### [Directions]
The required output is the lines below from the line containing "rewrite (delete_Permutation (<[i" to the line containing "End Threads.", inclusive, retyped exactly. No other lines belong in it.

### [Exercise data]

◇ ◇ ◇ ◇ ◇

(* ===== verification/_CoqProject ===== *)
-Q . S2P
Prelude.v
Arena.v
Text.v
Decimal.v
Json.v
Session.v
Provider.v
Tools.v
History.v
Turn.v
Graph.v
Checkpoint.v
Checkpointer.v
GraphExec.v
GraphRun.v
GraphTheory.v
GraphJoin.v
GraphTerm.v
GraphNodes.v
Models.v
ModelsTheory.v
Chunker.v
VectorStore.v
Rag.v
GraphJson.v
GraphJsonTheory.v
GraphLoad.v
DataSources.v
Sandbox.v
Mcp.v
McpTheory.v
McpWire.v
FsTools.v
FsToolsTheory.v
EngineIpc.v
EngineIpcTheory.v
EngineShm.v
EngineHost.v
EngineHostTheory.v
EngineHostShm.v
EngineRemote.v
EngineRemoteTheory.v
EngineRemoteWire.v
Skills.v
Tasks.v
EngineRegistry.v
EngineProvider.v
EngineProviderTheory.v
SessionInit.v
Lemma elem_of_map_items {V : Type} (m : gmap string V) (k : string) (v : V) :
  (k, v) ∈ map_items m ↔ m !! k = Some v.
Proof. rewrite map_items_perm. apply elem_of_map_to_list. Qed.

Lemma map_items_NoDup {V : Type} (m : gmap string V) : NoDup (map_items m).*1.
Proof. rewrite map_items_perm. apply NoDup_fst_map_to_list. Qed.

Lemma map_items_empty {V : Type} : map_items (∅ : gmap string V) = [].
Proof. unfold map_items. by rewrite map_to_list_empty. Qed.

Lemma elem_of_set_items (s : gset string) (k : string) : k ∈ set_items s ↔ k ∈ s.
Proof. unfold set_items. by rewrite merge_sort_Permutation, elem_of_elements. Qed.

Lemma insert_all_app {V : Type} (l1 l2 : list (string * V)) (m : gmap string V) :
  insert_all (l1 ++ l2) m = insert_all l2 (insert_all l1 m).
Proof. unfold insert_all. apply foldl_app. Qed.

Lemma insert_all_notin {V : Type} (l : list (string * V)) (m : gmap string V) (k : string) :
  k ∉ l.*1 → insert_all l m !! k = m !! k.
Proof.
  revert m. induction l as [|[k' v'] l IH]; intros m Hk; [done|].
  simpl in *. apply not_elem_of_cons in Hk as [Hne Hk].
  unfold insert_all in *. simpl. rewrite IH by done. by rewrite lookup_insert_ne.
Qed.

Lemma insert_all_lookup {V : Type} (l : list (string * V)) (m : gmap string V) (k : string) (v : V) :
  NoDup l.*1 → (k, v) ∈ l → insert_all l m !! k = Some v.
Proof.
  revert m. induction l as [|[k' v'] l IH]; intros m Hnd Hin; [set_solver|].
  simpl in Hnd. apply NoDup_cons in Hnd as [Hni Hnd].
  apply elem_of_cons in Hin as [Heq|Hin].
  - simplify_eq. change (insert_all l (<[k':=v']> m) !! k' = Some v').
    rewrite insert_all_notin by done. apply lookup_insert_eq.
  - apply IH; done.
Qed.

(** Loading every item of one map over another is left-biased union. *)
Lemma insert_all_map_items {V : Type} (m1 m2 : gmap string V) :
  insert_all (map_items m1) m2 = m1 ∪ m2.
Proof.
  apply map_eq. intros k. destruct (m1 !! k) as [v|] eqn:E.
  - rewrite (lookup_union_Some_l _ _ _ v) by done.
    apply insert_all_lookup; [apply map_items_NoDup|by apply elem_of_map_items].
  - rewrite lookup_union_r by done. apply insert_all_notin.
    intros ([k' v] & ? & Hin)%list_elem_of_fmap. simpl in *. subst.
    apply elem_of_map_items in Hin. congruence.
Qed.

(** ** Lemmas on lists of threads *)

(** What the elements of a list contribute, when one of them changes. *)
Section Threads.
Context {A B : Type} (f : A → list B).
Implicit Types (l : list A).

Lemma bind_split l i x : l !! i = Some x → l ≫= f ≡ₚ f x ++ delete i l ≫= f.
Proof. intros Hi. rewrite (delete_Permutation l i x Hi) at 1. by rewrite bind_cons. Qed.

Lemma bind_insert l i x y : l !! i = Some x → <[i := y]> l ≫= f ≡ₚ f y ++ delete i l ≫= f.
Proof.
  intros Hi. assert (Hl : (i < length l)%nat) by (by eapply lookup_lt_Some).
  rewrite (delete_Permutation (<[i := y]> l) i y) by by apply list_lookup_insert_eq.
  rewrite bind_cons, !delete_take_drop, take_insert_ge, drop_insert_lt by lia. done.
Qed.

Lemma bind_same l i x y : l !! i = Some x → f y ≡ₚ f x → <[i := y]> l ≫= f ≡ₚ l ≫= f.
Proof. intros Hi Hf. rewrite (bind_insert _ _ _ _ Hi), (bind_split _ _ _ Hi). by rewrite Hf. Qed.

End Threads.

Lemma submseteq_NoDup {A : Type} (l k : list A) : l ⊆+ k → NoDup k → NoDup l.
Proof. intros [r ->]%submseteq_Permutation. by intros [? _]%NoDup_app. Qed.

Lemma submseteq_Forall {A : Type} (P : A → Prop) (l k : list A) : l ⊆+ k → Forall P k → Forall P l.
Proof. intros [r ->]%submseteq_Permutation. by intros [? _]%Forall_app. Qed.

#[export] Hint Rewrite @result_bind_ok @map_items_empty bytes_app append_assoc append_nil_r : agent.
#[export] Hint Resolve u64_range map_items_NoDup of_bytes_bytes bytes_of_bytes : agent.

◇ ◇ ◇ ◇ ◇

### [Result below]
  rewrite (delete_Permutation (<[i := y]> l) i y) by by apply list_lookup_insert_eq.
  rewrite bind_cons, !delete_take_drop, take_insert_ge, drop_insert_lt by lia. done.
Qed.

Lemma bind_same l i x y : l !! i = Some x → f y ≡ₚ f x → <[i := y]> l ≫= f ≡ₚ l ≫= f.
Proof. intros Hi Hf. rewrite (bind_insert _ _ _ _ Hi), (bind_split _ _ _ Hi). by rewrite Hf. Qed.

End Threads.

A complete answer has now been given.